No treatment has an effect on preventing prenatal development of structural central nervous system anomalies. Prognosis is variable but is generally poor in terms of impact on development and life expectancy. Other search option s Alphabetical list.
Deshidrobenasa and related texts.
Check this box if you wish to receive a copy of your message. Disease definition Pyruvate dehydrogenase deficiency PDHD is a rare neurometabolic disorder characterized by a wide range of clinical desgidrogenasa with metabolic and neurological components of varying severity.

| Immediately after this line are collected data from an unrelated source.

(** * Obsidian-Google-Drive: the push engine and its Drive client

    A shallow embedding of
      - the Drive client (query construction, paginated search, root
        folder resolution, folder and file creation, content update, path
        resolution, grouped delete),
      - [push] of [src/helpers/push.ts],
      - [push] of the variant that opens a confirmation modal and also
        synchronises configuration files,
    followed by the properties of the specification, each proved or
    refuted on these definitions.

    Conventions.  A JavaScript object used as a map is the list of its
    own properties in [Object.entries] order; reading [o[k]] also sees
    what [Object.prototype] defines.  An [undefined] string is [None].
    An HTTP body parsed by [.json()] is [None] when the code would see a
    falsy value.  Every request that reaches the HTTP client is appended
    to a trace, and the remote service answers a request as a function of
    the requests sent before it.  An async function is run up to its
    first [await] when it is called; closures that run together are
    resumed in an order that the environment decides. *)

From Stdlib Require Import String Ascii List Bool Arith Lia DecimalString.
From Stdlib Require Import NArith ZArith Permutation.
Import ListNotations.
Local Open Scope list_scope.
Local Open Scope string_scope.

(* ================================================================= *)
(** ** JavaScript values used by the code *)

Module JS.

(** [!s] for a possibly undefined string: undefined and the empty string
    are falsy. *)
Definition truthy (s : option string) : bool :=
  match s with
  | Some s' => negb (String.eqb s' "")
  | None => false
  end.

(** A truthy string, or nothing: the value that passes [if (s)]. *)
Definition nonEmpty (s : option string) : option string :=
  if truthy s then s else None.

(** The double quote character, as a one-character string. *)
Definition dquote : string := String (ascii_of_nat 34) EmptyString.

(** A template literal prints an undefined value as the word itself. *)
Definition template (s : option string) : string :=
  match s with Some s' => s' | None => "undefined" end.

(** [Array.prototype.join] on an array of strings. *)
Definition join (sep : string) (l : list string) : string :=
  String.concat sep l.

(** Decimal rendering of a non-negative integer inside a template. *)
Definition of_nat (n : nat) : string :=
  NilEmpty.string_of_uint (Nat.to_uint n).

(** [s.split("/")]: the result is never empty. *)
Fixpoint split_from (cur : string) (s : string) : list string :=
  match s with
  | EmptyString => [cur]
  | String c rest =>
      if Ascii.eqb c "/"%char then cur :: split_from "" rest
      else split_from (cur ++ String c "") rest
  end.

Definition split (s : string) : list string := split_from "" s.

(** [a < b] on strings compares UTF-16 code units.  On the UTF-8 bytes
    of well-formed strings this is the order of the bytes, except that a
    character beyond the basic plane (lead byte [F0] and above), which
    UTF-16 writes with surrogates, comes before the characters from
    [U+E000] to [U+FFFF] (lead bytes [EE] and [EF]). *)
Definition unitBefore (x y : ascii) : bool :=
  let nx := nat_of_ascii x in
  let ny := nat_of_ascii y in
  if ((240 <=? nx) && (238 <=? ny) && (ny <? 240))%nat then true
  else if ((240 <=? ny) && (238 <=? nx) && (nx <? 240))%nat then false
  else (nx <? ny)%nat.

Fixpoint lt (a b : string) : bool :=
  match a, b with
  | _, EmptyString => false
  | EmptyString, String _ _ => true
  | String x a', String y b' =>
      if Ascii.eqb x y then lt a' b' else unitBefore x y
  end.

(** An object is the list of its own enumerable properties in the order
    in which [Object.entries] lists them: the keys that are array
    indices first, in ascending numeric order, then the other keys in
    the order of their creation. *)
Definition Obj (V : Type) := list (string * V).

(** The own property [k] of [o]. *)
Fixpoint get {V} (o : Obj V) (k : string) : option V :=
  match o with
  | [] => None
  | (k', v) :: o' => if String.eqb k' k then Some v else get o' k
  end.

Definition has {V} (o : Obj V) (k : string) : bool :=
  match get o k with Some _ => true | None => false end.

Definition digit (c : ascii) : option N :=
  let n := N_of_ascii c in
  if ((48 <=? n) && (n <=? 57))%N then Some (n - 48)%N else None.

Fixpoint number (acc : N) (s : string) : option N :=
  match s with
  | EmptyString => Some acc
  | String c rest =>
      match digit c with
      | Some d => number (10 * acc + d)%N rest
      | None => None
      end
  end.

(** The array index that a key spells: a decimal integer below
    [2^32 - 1] written without a leading zero. *)
Definition arrayIndex (k : string) : option N :=
  match k with
  | EmptyString => None
  | String c rest =>
      if Ascii.eqb c "0"%char && negb (String.eqb rest "") then None
      else
        match number 0 k with
        | Some n => if (n <=? 4294967294)%N then Some n else None
        | None => None
        end
  end.

(** Whether a new key [k] is listed before the existing key [k']. *)
Definition before (k k' : string) : bool :=
  match arrayIndex k, arrayIndex k' with
  | Some n, Some n' => (n <? n')%N
  | Some _, None => true
  | None, _ => false
  end.

Fixpoint insert {V} (o : Obj V) (k : string) (v : V) : Obj V :=
  match o with
  | [] => [(k, v)]
  | (k', v') :: o' =>
      if before k k' then (k, v) :: o else (k', v') :: insert o' k v
  end.

Fixpoint replace {V} (o : Obj V) (k : string) (v : V) : Obj V :=
  match o with
  | [] => []
  | (k', v') :: o' =>
      if String.eqb k' k then (k', v) :: o' else (k', v') :: replace o' k v
  end.

(** Defining the own property [k]: an existing key keeps its place, a
    new key takes the place that the order of enumeration gives it. *)
Definition define {V} (o : Obj V) (k : string) (v : V) : Obj V :=
  if has o k then replace o k v else insert o k v.

(** [o[k] = v] for a string [v].  The key [__proto__] is an accessor of
    [Object.prototype], whose setter ignores a string: unless the object
    has an own property of that name, the assignment changes nothing. *)
Definition assign {V} (o : Obj V) (k : string) (v : V) : Obj V :=
  if String.eqb k "__proto__" && negb (has o k) then o else define o k v.

(** [delete o[k]]. *)
Definition delete {V} (o : Obj V) (k : string) : Obj V :=
  filter (fun kv => negb (String.eqb (fst kv) k)) o.

(** [Object.fromEntries]: every entry defines an own property, a later
    entry overwriting an earlier one of the same key. *)
Definition fromEntries {V} (l : list (string * V)) : Obj V :=
  fold_left (fun o kv => define o (fst kv) (snd kv)) l [].

(** [entries.sort(([a], [b]) => (a < b ? -1 : a > b ? 1 : 0))]: the
    sort is stable. *)
Fixpoint insertSorted {V} (e : string * V) (l : list (string * V))
    : list (string * V) :=
  match l with
  | [] => [e]
  | e' :: l' =>
      if lt (fst e') (fst e) then e' :: insertSorted e l' else e :: l
  end.

Definition sortByKey {V} (l : list (string * V)) : list (string * V) :=
  fold_right insertSorted [] l.

(** What [Object.prototype] defines, and so what every plain object
    inherits. *)
Definition prototype : list string :=
  ["constructor"; "__defineGetter__"; "__defineSetter__"; "hasOwnProperty";
   "__lookupGetter__"; "__lookupSetter__"; "isPrototypeOf";
   "propertyIsEnumerable"; "toString"; "valueOf"; "__proto__";
   "toLocaleString"].

(** What reading [o[k]] gives on an object whose own properties are
    strings: the own property, or the member of [Object.prototype] of
    that name, or [undefined]. *)
Inductive Value :=
| undefined
| str (s : string)
| builtin (k : string).

Definition index (o : Obj string) (k : string) : Value :=
  match get o k with
  | Some v => str v
  | None => if existsb (String.eqb k) prototype then builtin k else undefined
  end.

Definition ofOption (s : option string) : Value :=
  match s with Some s' => str s' | None => undefined end.

(** [!v]: a member of [Object.prototype] is a function or an object,
    hence truthy. *)
Definition isTruthy (v : Value) : bool :=
  match v with
  | undefined => false
  | str s => negb (String.eqb s "")
  | builtin _ => true
  end.

(** How a template literal prints a value.  A built-in function prints
    as V8 prints native code; [__proto__] reads as [Object.prototype]
    itself, an object. *)
Definition text (v : Value) : string :=
  match v with
  | undefined => "undefined"
  | str s => s
  | builtin k =>
      if String.eqb k "__proto__" then "[object Object]"
      else "function "
           ++ (if String.eqb k "constructor" then "Object" else k)
           ++ "() { [native code] }"
  end.

(** [Number.prototype.toString(16)] of one byte, two upper-case digits,
    as [encodeURIComponent] writes it. *)
Definition hex_digit (n : nat) : ascii :=
  match n with
  | 0 => "0" | 1 => "1" | 2 => "2" | 3 => "3" | 4 => "4" | 5 => "5"
  | 6 => "6" | 7 => "7" | 8 => "8" | 9 => "9" | 10 => "A" | 11 => "B"
  | 12 => "C" | 13 => "D" | 14 => "E" | _ => "F"
  end%char.

Definition unreserved (c : ascii) : bool :=
  let n := nat_of_ascii c in
  (((65 <=? n) && (n <=? 90)) || ((97 <=? n) && (n <=? 122))
   || ((48 <=? n) && (n <=? 57)))%nat
  || existsb (Ascii.eqb c)
       ["-"; "_"; "."; "!"; "~"; "*"; "'"; "("; ")"]%char.

(** [encodeURIComponent] on the UTF-8 bytes of a well-formed string. *)
Fixpoint encodeURIComponent (s : string) : string :=
  match s with
  | EmptyString => EmptyString
  | String c rest =>
      if unreserved c then String c (encodeURIComponent rest)
      else
        let n := nat_of_ascii c in
        String "%" (String (hex_digit (n / 16))
                      (String (hex_digit (n mod 16))
                         (encodeURIComponent rest)))
  end.

End JS.

(* ================================================================= *)
(** ** The data model of the Drive client *)

Definition Props := JS.Obj string.

Record FileMetadata := mkFileMetadata {
  id : string;
  name : string;
  description : string;
  mimeType : string;
  starred : bool;
  properties : option Props;   (* absent when the file carries none *)
  modifiedTime : string
}.

Inductive StringSearch :=
| Exact (s : string)
| Contains (s : string)
| Not (s : string).

Inductive DateComparison :=
| DateEq (s : string)
| DateGt (s : string)
| DateLt (s : string).

Inductive OneOrMany (A : Type) :=
| One (a : A)
| Many (l : list A).
Arguments One {A} a.
Arguments Many {A} l.

Inductive Key :=
| Kname | KmimeType | Kparent | Kstarred | Kquery | Kproperties
| KmodifiedTime.

(** One own property of a [QueryMatch] object.  [Fundefined k] is a key
    that is present with the value [undefined]. *)
Inductive Field :=
| Fname (v : OneOrMany StringSearch)
| FmimeType (v : OneOrMany StringSearch)
| Fparent (v : string)
| Fstarred (v : bool)
| Fquery (v : string)
| Fproperties (v : Props)
| FmodifiedTime (v : DateComparison)
| Fundefined (k : Key).

(** A [QueryMatch] is the list of its own properties in insertion
    order. *)
Definition QueryMatch := list Field.

Definition folderMimeType : string := "application/vnd.google-apps.folder".

(** A [[key, value]] pair after the [flatMap] of [getQuery]: arrays have
    been spread, undefined values dropped. *)
Inductive Entry :=
| Ename (v : StringSearch)
| EmimeType (v : StringSearch)
| Eparent (v : string)
| Estarred (v : bool)
| Equery (v : string)
| Eproperties (v : Props)
| EmodifiedTime (v : DateComparison).

(** What a query handler returns: a string, or for [properties] an array
    of strings. *)
Inductive Handled :=
| HString (s : string)
| HArray (l : list string).

Module queryHandlers.

Definition name (n : StringSearch) : string :=
  match n with
  | Exact s => "name='" ++ s ++ "'"
  | Contains s => "name contains '" ++ JS.dquote ++ s ++ JS.dquote ++ "'"
  | Not s => "name != '" ++ s ++ "'"
  end.

Definition mimeType (m : StringSearch) : string :=
  match m with
  | Exact s => "mimeType='" ++ s ++ "'"
  | Contains s => "mimeType contains '" ++ s ++ "'"
  | Not s => "mimeType != '" ++ s ++ "'"
  end.

Definition parent (p : string) : string := "'" ++ p ++ "' in parents".

Definition starred (b : bool) : string :=
  "starred=" ++ (if b then "true" else "false").

Definition query (q : string) : string := "fullText contains '" ++ q ++ "'".

Definition properties (p : Props) : list string :=
  map (fun kv =>
         "properties has { key='" ++ fst kv ++ "' and value='"
         ++ snd kv ++ "' }") p.
Lemma exec_One k r s g :
  exec_from (One k :: r) s g =
  match s with
  | String c s' => if in_class k c then exec_from r s' (feed c g) else None
  | EmptyString => None
  end.
Proof. reflexivity. Qed.

Lemma exec_GroupOpen r s g :
  exec_from (GroupOpen :: r) s g = exec_from r s (Group (Some "") (closed g)).
Proof. reflexivity. Qed.

Lemma exec_GroupClose r s g :
  exec_from (GroupClose :: r) s g = exec_from r s (Group None (opened g)).
Proof. reflexivity. Qed.

(** The tail of the pattern: an optional CR and a LF. *)
Lemma exec_eol s g :
  exec_from [Opt (Chr CR); One (Chr LF)] s g =
  match s with
  | String c s' =>
      if Ascii.eqb c LF then Some (feed c g)
      else if Ascii.eqb c CR then
        match s' with
        | String c' _ => if Ascii.eqb c' LF then Some (feed c' (feed c g)) else None
        | EmptyString => None
        end
      else None
  | EmptyString => None
  end.
Proof.
  destruct s as [|c s]; [reflexivity|].
  cbn [exec_from in_class].
  destruct (Ascii.eqb c CR) eqn:E.
  - apply Ascii.eqb_eq in E. subst c.
    replace (Ascii.eqb CR LF) with false by reflexivity.
    destruct s as [|c' s]; [reflexivity|].
    by destruct (Ascii.eqb c' LF).
  - by destruct (Ascii.eqb c LF).
Qed.

Lemma exec_versionRegExp code :
  RegExp.exec versionRegExp code = header code.
Proof.
  unfold RegExp.exec, versionRegExp, header.
  destruct code as [|c1 [|c2 s1]]; try reflexivity.
  { rewrite exec_One. cbn [in_class]. rewrite exec_One.
    by destruct (Ascii.eqb c1 "/"). }
  rewrite exec_One. cbn [in_class].
  destruct (Ascii.eqb c1 "/"); [|reflexivity].
  rewrite exec_One. cbn [in_class].
  destruct (Ascii.eqb c2 "/"); [|reflexivity].
  cbn [andb]. unfold feed. cbn [opened].
  rewrite exec_star_greedy.
  2:{ intros c s g Hc. rewrite exec_GroupOpen, exec_One.
      apply Ascii.eqb_eq in Hc. by subst c. }
  rewrite feed_all_closed, exec_GroupOpen, exec_One. cbn [closed].
  destruct (drop_class (Chr " ") s1) as [|c3 s3]; [reflexivity|].
  cbn [in_class].
  destruct (Ascii.eqb c3 "{") eqn:E3; [|reflexivity].
  apply Ascii.eqb_eq in E3. subst c3.
  rewrite exec_star_greedy.
  2:{ intros c s g Hc. rewrite exec_One. cbn [in_class] in *.
      by apply negb_true_iff in Hc as ->. }
  unfold feed at 1. cbn [opened closed]. rewrite append_nil.
  rewrite feed_all_opened, exec_One.
  pose proof (stops_drop (NotChr "}") s3) as Hstop.
  destruct (drop_class (NotChr "}") s3) as [|c4 s5]; [reflexivity|].
  cbn [stops in_class] in Hstop. rewrite negb_involutive in Hstop.
  cbn [in_class]. rewrite Hstop.
  apply Ascii.eqb_eq in Hstop. subst c4.
  unfold feed at 1. cbn [opened closed].
  rewrite exec_GroupClose. cbn [opened].
  rewrite exec_star_greedy.
  2:{ intros c s g Hc. rewrite exec_eol.
      apply Ascii.eqb_eq in Hc. by subst c. }
  rewrite feed_all_closed, exec_eol, append_assoc.
  destruct (drop_class (Chr " ") s5) as [|c6 s6]; [reflexivity|].
  destruct (Ascii.eqb c6 LF); [reflexivity|].
  destruct (Ascii.eqb c6 CR); [|reflexivity].
  destruct s6 as [|c7 s7]; [reflexivity|].
  by destruct (Ascii.eqb c7 LF).
Qed.

Lemma header_has_header code grp :
  header code = Some grp → has_header code grp.
Proof.
  unfold header. intros Hh.
  destruct code as [|c1 [|c2 s1]]; try discriminate.
  destruct (Ascii.eqb c1 "/") eqn:E1; [|discriminate].
  destruct (Ascii.eqb c2 "/") eqn:E2; [|discriminate].
  apply Ascii.eqb_eq in E1, E2. subst c1 c2. cbn [andb] in Hh.
  pose proof (take_drop_class (Chr " ") s1) as H1.
  destruct (drop_class (Chr " ") s1) as [|c3 s3]; [discriminate|].
  destruct (Ascii.eqb c3 "{") eqn:E3; [|discriminate].
  apply Ascii.eqb_eq in E3. subst c3.
  pose proof (take_drop_class (NotChr "}") s3) as H3.
  pose proof (stops_drop (NotChr "}") s3) as Hstop.
  destruct (drop_class (NotChr "}") s3) as [|c4 s5]; [discriminate|].
  cbn [stops in_class] in Hstop. rewrite negb_involutive in Hstop.
  apply Ascii.eqb_eq in Hstop. subst c4.
  pose proof (take_drop_class (Chr " ") s5) as H5.
  assert (∃ eol rest, drop_class (Chr " ") s5 = eol +:+ rest
                      ∧ (eol = eol_LF ∨ eol = eol_CRLF)
                      ∧ grp = "{" +:+ take_class (NotChr "}") s3 +:+ "}")
    as (eol & rest & Hd & Heol & Hgrp).
  { destruct (drop_class (Chr " ") s5) as [|c6 s6]; [discriminate|].
    destruct (Ascii.eqb c6 LF) eqn:E6.
    - apply Ascii.eqb_eq in E6. subst c6.
      exists eol_LF, s6. split_and!; [done|by left|congruence].
    - destruct (Ascii.eqb c6 CR) eqn:E6'; [|discriminate].
      apply Ascii.eqb_eq in E6'. subst c6.
      destruct s6 as [|c7 s7]; [discriminate|].
      destruct (Ascii.eqb c7 LF) eqn:E7; [|discriminate].
      apply Ascii.eqb_eq in E7. subst c7.
      exists eol_CRLF, s7. split_and!; [done|by right|congruence]. }
  exists (String.length (take_class (Chr " ") s1)),
         (String.length (take_class (Chr " ") s5)),
         (take_class (NotChr "}") s3), eol, rest.
  split_and!; [|apply all_class_take|done|done].
  rewrite <- !all_class_is_spaces by apply all_class_take.
  rewrite <- Hd, <- H5.
  change ("}" +:+ s5) with (String "}" s5). rewrite <- H3.
  change ("{" +:+ s3) with (String "{" s3). rewrite <- H1.
  reflexivity.
Qed.

Lemma has_header_header code grp :
  has_header code grp → header code = Some grp.
Proof.
  intros (n & m & body & eol & rest & -> & Hbody & Heol & ->).
  unfold header. rewrite !append_cons, !append_nil.
  replace (Ascii.eqb "/" "/") with true by reflexivity. cbn [andb].
  rewrite drop_class_app; [|apply all_class_spaces|reflexivity].
  replace (Ascii.eqb "{" "{") with true by reflexivity.
  rewrite drop_class_app; [|done|reflexivity].
  rewrite take_class_app; [|done|reflexivity].
  rewrite drop_class_app; [|apply all_class_spaces|by destruct Heol as [-> | ->]].
  by destruct Heol as [-> | ->].
Qed.

(** *** [JSON.parse] of a text that starts with an opening brace *)

Import JSON.

Definition is_object (v : value) : Prop :=
  match v with VObject _ => True | _ => False end.

Definition object_frame (f : frame) : Prop :=
  match f with InArray _ => False | _ => True end.

(** The outermost container under construction is an object. *)
Fixpoint object_bottom (stk : list frame) : Prop :=
  match stk with
  | [] => False
  | [f] => object_frame f
  | _ :: st => object_bottom st
  end.

Definition object_state (p : pstate) : Prop :=
  match p with
  | (MDone v, _) => is_object v
  | (_, stk) => object_bottom stk
  end.

Lemma object_bottom_push f stk : object_bottom stk → object_bottom (f :: stk).
Proof. destruct stk; [done|]. done. Qed.

Lemma deliver_object v stk p :
  object_bottom stk → deliver v stk = Some p → object_state p.
Proof.
  destruct stk as [|[acc|acc|acc k] st]; simpl; intros Hb Hd; simplify_eq; simpl.
  - done.
  - destruct st; [done|]. done.
  - destruct st; [done|]. done.
Qed.

Lemma pstep_object t p p' :
  object_state p → pstep t p = Some p' → object_state p'.
Proof.
  destruct p as [m stk]. unfold pstep.
  assert (Hstart : object_bottom stk → start_value t stk = Some p' → object_state p').
  { intros Hb. unfold start_value.
    destruct t; intros Hs; simplify_eq;
      try exact (object_bottom_push _ _ Hb); by eapply deliver_object. }
  assert (Harr : object_bottom stk → close_array stk = Some p' → object_state p').
  { intros Hb. unfold close_array.
    destruct stk as [|[acc|acc|acc k] st]; try done.
    destruct st as [|f st]; [done|]. by apply deliver_object. }
  assert (Hobj : object_bottom stk → close_object stk = Some p' → object_state p').
  { intros Hb. unfold close_object.
    destruct stk as [|[acc|acc|acc k] st]; try done.
    destruct st as [|f st]; [simpl; by intros [= <-]|]. by apply deliver_object. }
  assert (Hkey : object_bottom stk → read_key t stk = Some p' → object_state p').
  { intros Hb. unfold read_key.
    destruct t as [| | | | | |[]]; try done.
    destruct stk as [|[acc|acc|acc k] st]; try done.
    intros [= <-]. simpl. destruct st; done. }
  destruct m; simpl; intros Hb Hs; try done; eauto.
  - destruct t; eauto.
  - destruct t; eauto.
  - destruct t; by simplify_eq.
  - destruct t; eauto; try done;
      destruct stk as [|[acc|acc|acc k] st]; by simplify_eq.
Qed.

Lemma idle_object c p l' p' :
  object_state p → idle c p = Some (l', p') → object_state p'.
Proof.
  unfold idle. intros Hp Hi.
  repeat case_match; simplify_option_eq; eauto using pstep_object.
Qed.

Summary Epidemiology Exact prevalence is unknown but hundreds of cases have been reported. Clinical description PDHD may affect fetal development, with poor fetal weight gain and low birth weight being noted. Diagnostic methods PDHD should be considered in cases of early-onset neurological disease and unexplained lactic acidosis, particularly if there are structural cerebral abnormalities.
Differential diagnosis Differential diagnosis includes other causes of primary lactic acidosis pyruvate carboxylase deficiency, defects of gluconeogenesis and a wide range of mitochondrial diseases. Antenatal diagnosis Due to the severity of PDHD, prenatal diagnosis is requested in affected families chorionic villi or amniocyte testing.
Genetic counseling Most cases are due to mutations in the PDHA1 gene and are thus inherited as an X-linked dominant trait. Management and treatment Treatment is generally aimed at stimulating the PDH complex or providing an alternative energy source for the brain.
Tríptico de la deficiencia de piruvato deshidrogenasa – Gutdei
Prognosis Prognosis is variable but is generally poor in terms of impact on development and life expectancy.
Detailed information Article for general public Svenska Additional information Further information on this disease Classification s 5 Gene s 6 Clinical signs and symptoms Publications in PubMed Other website s 5. Health care resources for this disease Expert centres Diagnostic tests Patient organisations 70 Orphan drug s 1.
Specialised Social Services Eurordis directory. The documents contained in this web site are presented for information purposes only. The material is in no way intended to replace professional medical care by a qualified specialist and should not be used as a basis for diagnosis or treatment.